# script to update depatment groups based on the users in the OU
# requires Powershell 2.0 
# requires Windows 2008 Powershell Active Directory Module
# Version 1.0 - erste Version
# Version 1.1 - Erweiterung Skip USers already in group
#
# Pending
#	-ErrorHandling/Loggin

[string]$deptgroupprefix="dept-"
[string]$abteilungOUbase="ou=department,dc=w08dom,dc=test"

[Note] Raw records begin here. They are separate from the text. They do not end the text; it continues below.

(* ===== verification/ButtonCli.v ===== *)
(** * The command line of TheButton ([examples/TheButton/src/cli.rs], [logging.rs])

    The table of options and subcommands as data, what the program may rely on
    when the command line parser accepts its arguments, and what it makes of the
    verbosity.  The parser is a class with laws; [SampleClap] is a small one. *)

From Stdlib Require Import Strings.Ascii.
From S2P Require Import Prelude Errors External Protocol Crypto Config.

(** ** [cli.rs] *)

Definition CLI_VERSION : string := "version".
Definition CLI_VERBOSE : string := "verbose".
Definition CLI_PRIVATE_KEY_FILE : string := "private-key-file".
Definition CLI_HOME_NODE_KEY_FILE : string := "home-node-key-file".
Definition CLI_SERVER_ADDRESS : string := "server-addr".
Definition CLI_SERVER : string := "server".
Definition CLI_EVENT_TIMER : string := "event-timer".
Definition CLI_CLIENT : string := "client".
Definition CLI_SERVER_PROFILE : string := "server-profile".

(** [clap::Arg], [clap::SubCommand] and [clap::App], without their help texts. *)
Record Arg : Set := mkArg
  { arg_name : string; arg_short : option string; arg_long : string; multiple : bool;
    takes_value : bool; required : bool; default_value : option string; value_name : option string }.
Record SubCommand : Set := mkSubCommand { sub_name : string; sub_args : list Arg }.
Record App : Set := mkApp
  { app_name : string; app_version : string; app_author : string; subcommand_required : bool; app_args : list Arg; app_subcommands : list SubCommand }.

(** [Arg::with_name(name).long(name)], and what is added to it. *)
Definition with_name (name : string) : Arg := mkArg name None name false false false None None.
Definition flag (short : string) (many : bool) (a : Arg) : Arg :=
  mkArg (arg_name a) (Some short) (arg_long a) many false (required a) None None.
Definition with_value (value : string) (default : option string) (a : Arg) : Arg :=
  mkArg (arg_name a) (arg_short a) (arg_long a) (multiple a) true (required a) default (Some value).
Definition mandatory (a : Arg) : Arg :=
  mkArg (arg_name a) (arg_short a) (arg_long a) (multiple a) (takes_value a) true
    (default_value a) (value_name a).

Definition cli : App :=
  mkApp "TheButton" "0.1" "Deusz <lovaszoltanr@gmail.com>" true
    [ flag "v" true (with_name CLI_VERBOSE);
      flag "V" false (with_name CLI_VERSION);
      with_value "KEY" (Some "../../etc/client.id") (with_name CLI_PRIVATE_KEY_FILE);
      with_value "KEY" (Some "../../etc/homenode.id.pub") (with_name CLI_HOME_NODE_KEY_FILE);
      with_value "ADDRESS" (Some "127.0.0.1:2077") (with_name CLI_SERVER_ADDRESS) ]
    [ mkSubCommand CLI_SERVER [with_value "SECS" None (with_name CLI_EVENT_TIMER)];
      mkSubCommand CLI_CLIENT
        [with_value "FAIL" None (with_name "on-fail");
         mandatory (with_value "PROFILE_ID" None (with_name CLI_SERVER_PROFILE))] ].

(** ** What [clap] makes of the command line

    [value_of], [is_present] and [occurrences_of] of the program, and the
    subcommand with the [value_of] of its own options, if there is one. *)
Record Matches : Type := mkMatches
  { is_present : string → bool; occurrences_of : string → nat; value_of : string → option string;
    subcommand : string * option (string → option string) }.

(** [App::get_matches]: [None] when it reports an error and exits. *)
Class Clap := get_matches : App → list string → option Matches.

Class ClapLaws `{Clap} : Prop := {
  clap_default app argv m a :
    get_matches app argv = Some m → a ∈ app_args app → is_Some (default_value a) →
    is_Some (value_of m (arg_name a));
  clap_subcommand app argv m args :
    get_matches app argv = Some m → (subcommand m).2 = Some args →
    ∃ sc, sc ∈ app_subcommands app ∧ sub_name sc = (subcommand m).1
      ∧ ∀ a, a ∈ sub_args sc → required a = true → is_Some (args (arg_name a));
  clap_subcommand_required app argv m :
    get_matches app argv = Some m → subcommand_required app = true → is_Some (subcommand m).2 }.

(** ** [logging.rs] *)

(** What is given to [log4rs]: the appenders, the loggers with levels of their
    own, and the appenders and the level of the root. *)
Record LogConfig : Set := mkLogConfig
  { appenders : list string; loggers : list (string * LevelFilter);
    root_appenders : list string; root_level : LevelFilter }.

Definition LOG_FILE : string := "log/button.log".

Definition log_config (occurrences : nat) : LogConfig :=
  mkLogConfig ["stdout"; "logfile"] [("tokio_core::reactor", Warn); ("tokio_reactor", Warn)]
    ["stdout"; "logfile"] (log_level occurrences).

(** Opening the log file, building the configuration and installing it. *)
Class Log4rs := {
  file_appender : string → Result string unit;
  config_build : LogConfig → Result string LogConfig;
  init_config : LogConfig → Result string unit }.

Definition start_logging `{Log4rs} (matches : Matches) : Panicking unit :=
  _logfile ← unwrap (file_appender LOG_FILE);
  config ← unwrap (config_build (log_config (occurrences_of matches CLI_VERBOSE)));
  unwrap (init_config config).

(** ** A small parser *)

Module SampleClap.

Definition Parsed : Set := list (string * option string).

Definition names (a : Arg) (word : string) : bool :=
  bool_decide (word = "--" +:+ arg_long a) || bool_decide (Some word = (String.append "-" <$> arg_short a)).

(** The options at the front, each with its value, up to the first other word. *)
Fixpoint parse_args (args : list Arg) (acc : Parsed) (argv : list string)
  : option (Parsed * list string) :=
  match argv with
  | [] => Some (acc, [])
  | word :: rest =>
      match filter (λ a, names a word = true) args with
      | [] => match word with
              | String "-"%char _ => None
              | _ => Some (acc, argv)
              end
      | a :: _ =>
          if takes_value a
          then match rest with
               | [] => None
               | v :: rest => parse_args args ((arg_name a, Some v) :: acc) rest
               end
          else parse_args args ((arg_name a, None) :: acc) rest
      end
  end.

(** The last value given, or else the default. *)
Definition lookup_value (args : list Arg) (parsed : Parsed) (name : string) : option string :=
  match omap (λ '(k, v), if decide (k = name) then v else None) parsed with
  | v :: _ => Some v
  | [] => head (omap (λ a, if decide (arg_name a = name) then default_value a else None) args)
  end.

Definition count (parsed : Parsed) (name : string) : nat :=
  length (filter (λ p, p.1 = name) parsed).

Definition complete (sc : SubCommand) (parsed : Parsed) : bool :=
  forallb (λ a, implb (required a) (bool_decide (is_Some (lookup_value (sub_args sc) parsed (arg_name a)))))
    (sub_args sc).

#[export] Instance sample_clap : Clap := λ app argv,
  '(parsed, rest) ← parse_args (app_args app) [] argv;
  let matches := mkMatches (λ n, bool_decide (0 < count parsed n)) (count parsed)
                   (lookup_value (app_args app) parsed) in
  match rest with
  | [] => if subcommand_required app then None else Some (matches ("", None))
  | word :: rest =>
      sc ← head (filter (λ sc, sub_name sc = word) (app_subcommands app));
      '(sub_parsed, rest) ← parse_args (sub_args sc) [] rest;
      if complete sc sub_parsed && bool_decide (rest = [])
      then Some (matches (word, Some (lookup_value (sub_args sc) sub_parsed)))
      else None
  end.

Lemma lookup_value_default args parsed a :
  a ∈ args → is_Some (default_value a) → is_Some (lookup_value args parsed (arg_name a)).
Proof.
  intros Ha [d Hd]. unfold lookup_value. destruct (omap _ parsed); [|by eexists].
  assert (d ∈ omap (λ b, if decide (arg_name b = arg_name a) then default_value b else None) args)
    as Hin.
  { apply list_elem_of_omap. exists a. split; [done|]. by rewrite decide_True. }
  destruct (omap _ args); [by apply elem_of_nil in Hin|by eexists].
Qed.

#[export] Instance sample_clap_laws : ClapLaws.
Proof.
  split; unfold get_matches, sample_clap; intros app argv m.
  - intros a Hm Ha Hd. destruct (parse_args _ _ _) as [[parsed rest]|]; [|done]. simpl in Hm.
    assert (value_of m = lookup_value (app_args app) parsed) as ->; [|by apply lookup_value_default].
    destruct rest as [|word rest]; [by destruct (subcommand_required app); simplify_eq|].
    destruct (head _) as [sc|]; [|done]. simpl in Hm. destruct (parse_args _ _ _) as [[sp r]|]; [|done].
    simpl in Hm. destruct (complete sc sp && bool_decide (r = [])); by simplify_eq.
  - intros args Hm Hargs. destruct (parse_args _ _ _) as [[parsed rest]|]; [|done]. simpl in Hm.
    destruct rest as [|word rest]; [by destruct (subcommand_required app); simplify_eq/=|].
    destruct (head _) as [sc|] eqn:Hsc; [|done]. simpl in Hm.
    destruct (parse_args (sub_args sc) _ _) as [[sp r]|]; [|done]. simpl in Hm.
    destruct (complete sc sp) eqn:Hc; [|done]. destruct (bool_decide _); [|done]. simplify_eq/=.
    assert (sc ∈ filter (λ sc, sub_name sc = word) (app_subcommands app)) as [Hn Hin]%list_elem_of_filter.
    { destruct (filter _ _); simplify_eq/=. set_solver. }
    exists sc. split; [done|]. split; [done|]. intros a Ha Hr. unfold complete in Hc.
    rewrite forallb_forall in Hc. apply list_elem_of_In, Hc in Ha. rewrite Hr in Ha. simpl in Ha.
    by apply bool_decide_eq_true in Ha.
  - intros Hm Hr. destruct (parse_args _ _ _) as [[parsed rest]|]; [|done]. simpl in Hm.
    destruct rest as [|word rest]; [by rewrite Hr in Hm|].
    destruct (head _) as [sc|]; [|done]. simpl in Hm. destruct (parse_args _ _ _) as [[sp r]|]; [|done].
    simpl in Hm. destruct (complete sc sp && bool_decide (r = [])); simplify_eq/=. by eexists.
Qed.

End SampleClap.

(** ** Theorems *)

Section theorems.
Context `{Clap} `{!ClapLaws}.

(** Once the parser has accepted the command line, every option the program
    unwraps has a value, and there is a subcommand, one of the two it knows. *)
Lemma cli_matches argv m :
  get_matches cli argv = Some m →
  is_Some (value_of m CLI_PRIVATE_KEY_FILE) ∧ is_Some (value_of m CLI_HOME_NODE_KEY_FILE)
  ∧ is_Some (value_of m CLI_SERVER_ADDRESS)
  ∧ ∃ args, (subcommand m = (CLI_SERVER, Some args)
             ∨ subcommand m = (CLI_CLIENT, Some args) ∧ is_Some (args CLI_SERVER_PROFILE)).
Proof.
  intros Hm.
  assert (∀ a, a ∈ app_args cli → is_Some (default_value a) → is_Some (value_of m (arg_name a))) as Hd
    by (intros a; by eapply clap_default).
  split; [apply (Hd (with_value "KEY" (Some "../../etc/client.id") (with_name CLI_PRIVATE_KEY_FILE)));
          [set_solver|by eexists]|].
  split; [apply (Hd (with_value "KEY" (Some "../../etc/homenode.id.pub") (with_name CLI_HOME_NODE_KEY_FILE)));
          [set_solver|by eexists]|].
  split; [apply (Hd (with_value "ADDRESS" (Some "127.0.0.1:2077") (with_name CLI_SERVER_ADDRESS)));
          [set_solver|by eexists]|].
  destruct (clap_subcommand_required cli argv m Hm eq_refl) as [args Hargs].
  destruct (clap_subcommand cli argv m args Hm Hargs) as (sc & Hin & Hname & Hreq).
  exists args. destruct (subcommand m) as [name o]. simpl in *. subst o name.
  apply elem_of_cons in Hin as [->|Hin]; [by left|]. apply list_elem_of_singleton in Hin as ->.
  right. split; [done|]. apply (Hreq (mandatory (with_value "PROFILE_ID" None (with_name CLI_SERVER_PROFILE))));
    [set_solver|done].
Qed.
End theorems.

Import-Module ActiveDirectory

foreach ($group in (get-adgroup -filter 'samaccountname -like "dept-*"')) {
	write-host "======== Processing $group  ======="
	[string]$abteilung = $group.Name.Replace($deptgroupprefix,"")
	[string]$ou = "ou=$abteilung,$abteilungOUbase"
	Write-Host "   Abteilung: $abteilung"
	Write-Host "   UserOU   : $ou"

	write-host "--  Addiere Abteilungskonten --"
	foreach ($user in (get-aduser -filter:* -searchbase:$ou)) {
		write-host "    Benutzer: $user.name" -nonewline
		$alreadymember = $false
		foreach ($member in (get-adgroupmember -identity $group)) {
			if ($member.distinguishedname -eq $user.distinguishedname) {
				$alreadymember = $true
				write-host " Already Member"
			}
		}
		if ($alreadymember -eq $false) {
			write-host " ADD Member"
			add-adgroupmember $group $user
		}
	}

	write-host "--  Entferne fremde Konten --"
	foreach ($member in (get-adgroupmember $group)) {
		write-host "    Mitglied: "$member -nonewline
		if ($member.distinguishedName.tolower().endswith($ou.tolower())) {
			write-host "-> Nicht Entfernen"
		}
		else {
			write-host "-> Entfernen"
			remove-adgroupmember -identity $group -members $member -confirm:$false
		}
	}
}